(* ===== verification/CecAuto.v ===== *)
(** What a sent CEC message must look like ([sent]) and the symbolic execution
    of the message functions that the proofs about them share. *)
From stdpp Require Import base numbers list.
From Stdlib Require Import ZArith Lia.
From S2P Require Import Prelude CecConsts Cec CecFuncs CecProtocol.

(** * Well-formed messages *)

(** A value of type [struct cec_msg]: 16 payload bytes, fields in range. *)
Record cec_msg_wf (m : cec_msg) : Prop := {
  wf_length : length (cm_msg m) = CEC_MAX_MSG_SIZE;
  wf_bytes : Forall is_u8 (cm_msg m);
  wf_len : is_u32 (cm_len m);
  wf_reply : is_u8 (cm_reply m)
}.

(** [m'] differs from [m] at most in the fields the constructors assign. *)
Definition same_rest (m m' : cec_msg) : Prop :=
  m' = upd m (cm_len m') (cm_timeout m) (cm_msg m') (cm_reply m').

(** What holds of the message [m'] that [cec_send reply r] makes of [m]. *)
Record sent (reply : Z) (r : request) (m m' : cec_msg) : Prop := Sent {
  sent_wf : cec_msg_wf m';
  sent_rest : same_rest m m';
  sent_len : req_known r → cm_len m' = req_len r;
  sent_opcode : req_known r → cm_msg m' !! 1%nat = Some (req_opcode r);
  sent_first : cm_msg m' !! 0%nat =
    (λ b, if req_broadcast r then u8 (b .| 0xf) else b) <$> cm_msg m !! 0%nat;
  sent_reply : cm_reply m' =
    match req_reply r with Some o => c_cond reply o 0 | None => cm_reply m end;
  sent_recv : req_canon r → cec_recv m' = Some (Some (received r))
}.

(** * Symbolic execution

    The functions touch the message at constant offsets, so running one on 16
    symbolic bytes leaves 16 expressions; only integer operators stay. *)

Ltac symex :=
  lazy -[u8 u16 u32 Z.land Z.lor Z.shiftl Z.shiftr Z.add Z.mul Z.sub Z.div Z.modulo
         Z.eqb Z.ltb Z.leb truth c_cond bcd clamp Z.to_nat Z.of_nat
         is_u8 is_u16 is_u32 not Z.lt Z.le Z.opp cec_recv
         strlen memcpy_to memcpy_from for_loop for_fold is_atsc ui_one_byte].

Ltac symex_lit :=
  lazy -[u8 u16 Z.land Z.lor Z.shiftl Z.shiftr Z.eqb is_u8 is_u16 is_u32 not Z.lt Z.le cec_recv].

Ltac symex_recv :=
  lazy -[u8 u16 u32 Z.land Z.lor Z.shiftl Z.shiftr Z.add Z.mul Z.sub Z.div Z.modulo
         Z.eqb Z.ltb Z.leb truth c_cond bcd clamp Z.to_nat Z.of_nat
         is_u8 is_u16 is_u32 not Z.lt Z.le Z.opp
         memcpy_to memcpy_from for_loop for_fold is_atsc ui_one_byte].

Lemma list_16 {A} (l : list A) :
  length l = 16%nat →
  ∃ a0 a1 a2 a3 a4 a5 a6 a7 a8 a9 a10 a11 a12 a13 a14 a15,
    l = [a0; a1; a2; a3; a4; a5; a6; a7; a8; a9; a10; a11; a12; a13; a14; a15].
Proof.
  intros. do 16 (destruct l as [|? l]; [discriminate|]).
  destruct l; [|discriminate]. by repeat eexists.
Qed.

(** Opens a well-formed message into its fields and its 16 bytes. *)
Ltac open_msg m :=
  match goal with
  | H : cec_msg_wf m |- _ =>
      let H1 := fresh in let H2 := fresh in
      destruct H as [H1 H2 ? ?];
      let n := fresh "n" in let rep := fresh "rep" in let l := fresh "l" in
      let f1 := fresh "f" in let f2 := fresh "f" in let f3 := fresh "f" in
      let f4 := fresh "f" in let f5 := fresh "f" in let f6 := fresh "f" in
      let f7 := fresh "f" in let f8 := fresh "f" in let f9 := fresh "f" in
      let f10 := fresh "f" in let f11 := fresh "f" in
      destruct m as [f1 f2 n f3 f4 f5 l rep f6 f7 f8 f9 f10 f11]; cbn in *;
      apply list_16 in H1; destruct H1 as (?&?&?&?&?&?&?&?&?&?&?&?&?&?&?&?&->)
  end; forall_inv.

Lemma c_cond_u8 c o : is_u8 o → u8 (c_cond c o 0) = c_cond c o 0.
Proof. intros. apply u8_id. unfold c_cond. case_match; [done|]. unfold_range; lia. Qed.

Lemma c_cond_range c o : is_u8 o → is_u8 (c_cond c o 0).
Proof. intros. unfold c_cond. case_match; [done|]. unfold_range; lia. Qed.

#[export] Hint Rewrite c_cond_u8 using range : c_arith.
#[export] Hint Resolve c_cond_range : c_range.

(** The BCD encoding of an hour or a minute is exact below 160. *)
Lemma bcd_roundtrip x :
  0 <= x < 160 → u8 ((u8 (bcd x) >> 4) * 10 + (u8 (bcd x) .& 0xf)) = x.
Proof. intros. unfold bcd. bits. Qed.
#[export] Hint Rewrite bcd_roundtrip using range : c_arith.

(** Two fields in one byte, the upper one of one bit. *)
Lemma pack7_hi a b : 0 <= a < 2 → 0 <= b < 128 → u8 (u8 ((a << 7) .| b) >> 7) = a.
Proof. intros. bits. Qed.
Lemma pack7_lo a b : 0 <= a < 2 → 0 <= b < 128 → u8 (u8 ((a << 7) .| b) .& 127) = b.
Proof. intros. bits. Qed.

Lemma pack7_hi_wide a b : 0 <= a < 2 → 0 <= b < 128 → u8 (((a << 7) .| b) >> 7) = a.
Proof. intros. bits. Qed.
Lemma pack7_lo_wide a b : 0 <= a < 2 → 0 <= b < 128 → u8 (((a << 7) .| b) .& 127) = b.
Proof. intros. bits. Qed.

(** The latency byte and the HEC state byte. *)
Lemma latency_low l c : 0 <= l < 2 → 0 <= c < 4 → u8 ((u8 ((l << 2) .| c) >> 2) .& 1) = l.
Proof. intros. bits. Qed.
Lemma latency_comp l c : 0 <= l < 2 → 0 <= c < 4 → u8 (u8 ((l << 2) .| c) .& 3) = c.
Proof. intros. bits. Qed.

Lemma feat_ext_clear p : 0 <= p < 128 → p .& 128 = 0.
Proof. intros. bits. Qed.

(** A channel number as the parsers decode it: the upper bits of [major] come back two places lower. *)
Lemma channel_fmt_roundtrip f c d :
  0 <= f < 64 → is_u8 c → 0 <= d < 4 →
  u8 (u8 ((f << 2) .| ((c .| (d << 8)) >> 8)) >> 2) = f.
Proof. intros. rewrite (Z.lor_comm c). bits. Qed.
Lemma channel_major_received f c d :
  0 <= f < 64 → is_u8 c → 0 <= d < 4 →
  ((u8 ((f << 2) .| ((c .| (d << 8)) >> 8)) .& 3) << 6) .| c = (d << 6) .| c.
Proof. intros. rewrite (Z.lor_comm c). f_equal. bits. Qed.
Lemma channel_major_bytes c d :
  is_u8 c → 0 <= d < 4 → u8 (((d << 6) .| c) .& 255) = (d << 6) .| c ∧ u8 (((d << 6) .| c) >> 8) = 0.
Proof.
  intros. assert (is_u8 ((d << 6) .| c)) as H1 by (apply or_u8; [bits|done]).
  revert H1. generalize ((d << 6) .| c). intros z Hz. split; bits.
Qed.
Lemma channel_major_low c d : is_u8 c → 0 <= d < 4 → u8 (((d << 6) .| c) .& 255) = (d << 6) .| c.
Proof. intros. by apply channel_major_bytes. Qed.
Lemma channel_major_high c d : is_u8 c → 0 <= d < 4 → u8 (((d << 6) .| c) >> 8) = 0.
Proof. intros. by apply channel_major_bytes. Qed.

#[export] Hint Rewrite pack7_hi pack7_lo pack7_hi_wide pack7_lo_wide feat_ext_clear latency_low latency_comp
  channel_fmt_roundtrip channel_major_received channel_major_low channel_major_high using range : c_arith.

Lemma cec_recv_parse m op :
  1 < cm_len m → cm_msg m !! 1%nat = Some op → cec_recv m = cec_parse op m.
Proof.
  intros Hlen Hop. unfold cec_recv, cec_msg_opcode, get, mbind, R_bind, asks.
  apply Z.ltb_lt in Hlen as ->. by rewrite Hop.
Qed.

Ltac byte_list := repeat (apply Forall_cons; split); [range..|by apply Forall_nil].

Ltac recv_step := symex_recv; ground; autorewrite with c_arith; ground; use_conds.

Ltac recv_done :=
  erewrite cec_recv_parse; [|cbn; lia|reflexivity];
  do 5 (try recv_step; try reflexivity); symex_recv; try reflexivity.

(** Closes the goal that two messages have the same operands. *)
Ltac fields := repeat f_equal; try reflexivity; bits.

Ltac solve_sent_with tac :=
  apply Sent; cbn [cm_msg cm_len cm_reply];
  [ constructor; cbn; [reflexivity|byte_list|range|range]
  | reflexivity
  | intros _; first [reflexivity | cbn; unfold c_cond; use_conds; reflexivity | idtac]
  | intros _; reflexivity
  | reflexivity
  | try reflexivity
  | intros Hcanon; cbn in Hcanon; unfold timer_canon in Hcanon; cbn in Hcanon;
    and_inv; tac ].

Ltac solve_sent := solve_sent_with recv_done.

Ltac run_send := do 2 (symex; ground; use_conds); rewrite ?c_cond_u8 by range.

(** * Operands of variable length *)

Lemma strlen_length buf n : strlen buf = Some n → (n < length buf)%nat.
Proof.
  revert n. induction buf as [|c buf IH]; intros n; cbn; [done|].
  case_match; [intros [= <-]; lia|].
  intros (n' & H' & ->)%fmap_Some. apply IH in H'. lia.
Qed.

Lemma strlen_nul s r : Forall (λ c, c ≠ 0) s → strlen (s ++ 0 :: r) = Some (length s).
Proof.
  induction 1 as [|c s Hc%Z.eqb_neq _ IH]; cbn; [done|]. by rewrite Hc, IH.
Qed.

Lemma string_canon_strlen n buf :
  string_canon n buf → ∃ s, strlen buf = Some (length s) ∧ (length s < n)%nat
    ∧ buf = s ++ replicate (n - length s) 0.
Proof.
  intros (s & -> & Hn & Hs). exists s. split; [|done].
  replace (n - length s)%nat with (S (n - length s - 1)) by lia. by apply strlen_nul.
Qed.

Lemma clamp_range max n : 0 <= max → 0 <= n → 0 <= clamp max n <= max.
Proof. unfold clamp. case_match; lia. Qed.
Lemma clamp_id max n : n <= max → clamp max n = n.
Proof. unfold clamp. case_match; lia. Qed.

(** [n] bytes of [src] copied over the start of [l]. *)
Definition payload (n : nat) (src l : list Z) : list Z := take n src ++ drop n l.

Section payload.
Context (n : nat) (src l : list Z) (Hsrc : (n ≤ length src)%nat).

Lemma payload_length : (n ≤ length l)%nat → length (payload n src l) = length l.
Proof. intros. unfold payload. rewrite length_app, length_take, length_drop. lia. Qed.

Lemma payload_bytes : Forall is_u8 src → Forall is_u8 l → Forall is_u8 (payload n src l).
Proof. intros. apply Forall_app_2; auto using Forall_take, Forall_drop. Qed.

Lemma payload_read : take n (payload n src l) = take n src.
Proof. unfold payload. by rewrite take_app_length' by (rewrite length_take; lia). Qed.
End payload.

Lemma memcpy_to_run off n src m :
  length (cm_msg m) = 16%nat → (n ≤ length src)%nat → (off + n ≤ 16)%nat →
  memcpy_to off src n m =
    Some (tt, upd m (cm_len m) (cm_timeout m)
                (take off (cm_msg m) ++ payload n src (drop off (cm_msg m))) (cm_reply m)).
Proof.
  intros Hl Hn Hoff. unfold memcpy_to, payload. rewrite Hl, drop_drop.
  by rewrite (proj2 (Nat.leb_le _ _) Hn), (proj2 (Nat.leb_le _ _) Hoff).
Qed.

Lemma memcpy_from_run off n src l dst m :
  drop off (cm_msg m) = payload n src l → (n ≤ length src)%nat → (n ≤ length dst)%nat →
  (off + n ≤ length (cm_msg m))%nat →
  memcpy_from dst off n m = Some (take n src ++ drop n dst).
Proof.
  intros E Hs Hd Hoff. unfold memcpy_from. rewrite E, payload_read by done.
  by rewrite (proj2 (Nat.leb_le _ _) Hd), (proj2 (Nat.leb_le _ _) Hoff).
Qed.

Ltac symex_copy :=
  lazy -[u8 u16 u32 Z.land Z.lor Z.shiftl Z.shiftr Z.add Z.mul Z.sub is_u8 is_u16 is_u32
         not Z.lt Z.le clamp Z.to_nat Z.of_nat Z.ltb payload take strlen memcpy_from store replicate].

Ltac run_copy :=
  rewrite memcpy_to_run by (cbn; (reflexivity || lia)); rewrite ?u32_id by range;
  lazy -[u8 u16 u32 Z.land Z.lor Z.shiftl Z.shiftr Z.add Z.mul Z.sub is_u8 is_u16 is_u32
         not Z.lt Z.le clamp Z.to_nat Z.of_nat payload cec_recv strlen].

(** As [solve_sent_with] for a message that ends in a payload of [z] bytes. *)
Ltac solve_payload tac :=
  apply Sent; cbn [cm_msg cm_len cm_reply];
  [ constructor;
    [ cbn; rewrite payload_length; [reflexivity|lia|cbn; lia]
    | cbn; repeat (apply Forall_cons; split); [range..|apply payload_bytes; [done|byte_list]]
    | cbn; range
    | cbn; range ]
  | reflexivity
  | intros _; try reflexivity
  | intros _; reflexivity
  | reflexivity
  | reflexivity
  | intros Hcanon; cbn [req_canon] in Hcanon; and_inv;
    erewrite cec_recv_parse; [|cbn; lia|reflexivity]; tac ].

Lemma payload_size off max z :
  0 <= off <= 5 → 0 <= z <= max → max <= 14 → clamp max (u8 (u32 (off + z - off))) = z.
Proof.
  intros. rewrite Z.add_simpl_l, u32_id, u8_id by range. apply clamp_id. lia.
Qed.

Lemma payload_whole n src l : length src = n → take n (payload n src l) = src.
Proof. intros <-. rewrite payload_read by done. by rewrite take_ge. Qed.

Lemma string_clamp max s k :
  strlen s = Some k → 0 <= max →
  0 <= clamp max (Z.of_nat k) <= max
  ∧ (Z.to_nat (clamp max (Z.of_nat k)) ≤ length s)%nat.
Proof.
  intros Hk%strlen_length Hm. split; [apply clamp_range; lia|].
  unfold clamp. case_match; lia.
Qed.

Lemma string_size off max z :
  0 <= z <= max → clamp max (if off <? off + z then off + z - off else 0) = z.
Proof.
  intros. rewrite Z.add_simpl_l. destruct (Z.ltb_spec off (off + z)); rewrite clamp_id; lia.
Qed.

Lemma store_run {S} i x dst (s : S) :
  (i < length dst)%nat → store i x dst s = Some (<[i := x]> dst).
Proof. intros. unfold store. by rewrite (proj2 (Nat.ltb_lt _ _)). Qed.

(** What a parser writes into a zeroed buffer when the payload is a string. *)
Lemma string_store cap buf k :
  string_canon cap buf → strlen buf = Some k →
  (k < cap)%nat ∧ <[k := 0]> (take k buf ++ drop k (replicate cap 0)) = buf.
Proof.
  intros (s & Hs & Hlt & E)%string_canon_strlen Hk. rewrite Hk in Hs. injection Hs as ->.
  split; [done|]. rewrite E at 1. rewrite take_app_length, drop_replicate.
  rewrite insert_app_r_alt, Nat.sub_diag, insert_replicate by lia. done.
Qed.

Ltac recv_string k Hk :=
  rewrite string_size by lia;
  lazymatch goal with
  | H : string_canon _ _ |- _ =>
      let H1 := fresh in let H2 := fresh in
      destruct (string_store _ _ _ H Hk) as [H1 H2]; pose proof (strlen_length _ _ Hk);
      rewrite clamp_id, Nat2Z.id by lia;
      erewrite memcpy_from_run;
      [|reflexivity|lia|rewrite length_replicate; lia
       |cbn; rewrite payload_length; cbn; lia];
      rewrite store_run, H2 by (rewrite length_app, length_take, length_drop, length_replicate; lia)
  end.

Lemma clamp4_cases n :
  is_u8 n → clamp 4 n = 0 ∨ clamp 4 n = 1 ∨ clamp 4 n = 2 ∨ clamp 4 n = 3 ∨ clamp 4 n = 4.
Proof. intros. pose proof (clamp_range 4 n ltac:(done) ltac:(range)). lia. Qed.

(** Opens the elements a list is known to have. *)
Ltac open_prefix l :=
  repeat match goal with
  | H : (Z.to_nat ?z ≤ length l)%nat |- _ =>
      let k := eval compute in (Z.to_nat z) in change (Z.to_nat z) with k in H
  | H : (S _ ≤ length l)%nat |- _ =>
      let x := fresh "d" in destruct l as [|x l]; [exfalso; cbn in H; lia|];
      cbn [length] in H; apply le_S_n in H
  end.

Lemma be24_join_mask x :
  0 <= x < 16777216 →
  u32 ((u8 ((x >> 16) .& 255) << 16) .| (u8 ((x >> 8) .& 255) << 8) .| u8 (x .& 255)) = x.
Proof. intros. bits. Qed.
Lemma pack6_hi a b : 0 <= a < 4 → 0 <= b < 64 → u8 (u8 ((a << 6) .| (b .& 63)) >> 6) = a.
Proof. intros. bits. Qed.
Lemma pack6_lo a b : 0 <= a < 4 → 0 <= b < 64 → u8 (u8 ((a << 6) .| (b .& 63)) .& 63) = b.
Proof. intros. bits. Qed.
#[export] Hint Rewrite be24_join_mask pack6_hi pack6_lo using range : c_arith.

(** With [E : clamp 4 n = k], what [array4_canon] says of arrays of [n]. *)
Ltac array_inv E :=
  unfold array4_canon in *; and_inv;
  rewrite clamp_id in E by done; subst;
  repeat match goal with
  | H : context [Z.to_nat ?z] |- _ =>
      is_lit z; let k := eval compute in (Z.to_nat z) in change (Z.to_nat z) with k in H
  end; cbn in *;
  repeat match goal with H : drop 0 _ = _ |- _ => rewrite drop_0 in H end; forall_inv; simplify_eq.

Ltac ground_clamp :=
  repeat match goal with
  | |- context [clamp ?a ?b] =>
      is_lit a; is_lit b; let v := eval vm_compute in (clamp a b) in change (clamp a b) with v
  end; ground.

Ltac recv_array :=
  erewrite cec_recv_parse; [|cbn; lia|reflexivity];
  symex_recv; ground; ground_clamp; unfold for_fold; recv_step; symex_recv; try reflexivity.

(** * A concrete message *)

Lemma cec_msg_zero_wf : cec_msg_wf cec_msg_zero.
Proof. constructor; [reflexivity|apply Forall_replicate; range|cbn; range|cbn; range]. Qed.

◇ ◇ ◇ ◇ ◇ ◇ ◇

Aim of the exercise: Could you transcribe the entries above word for word, from the line with "Lemma strlen_length buf" down to the line with "string_canon n buf", keeping both?

Written answer:
Lemma strlen_length buf n : strlen buf = Some n → (n < length buf)%nat.
Proof.
  revert n. induction buf as [|c buf IH]; intros n; cbn; [done|].
  case_match; [intros [= <-]; lia|].
  intros (n' & H' & ->)%fmap_Some. apply IH in H'. lia.
Qed.

Lemma strlen_nul s r : Forall (λ c, c ≠ 0) s → strlen (s ++ 0 :: r) = Some (length s).
Proof.
  induction 1 as [|c s Hc%Z.eqb_neq _ IH]; cbn; [done|]. by rewrite Hc, IH.
Qed.

Lemma string_canon_strlen n buf :
  string_canon n buf → ∃ s, strlen buf = Some (length s) ∧ (length s < n)%nat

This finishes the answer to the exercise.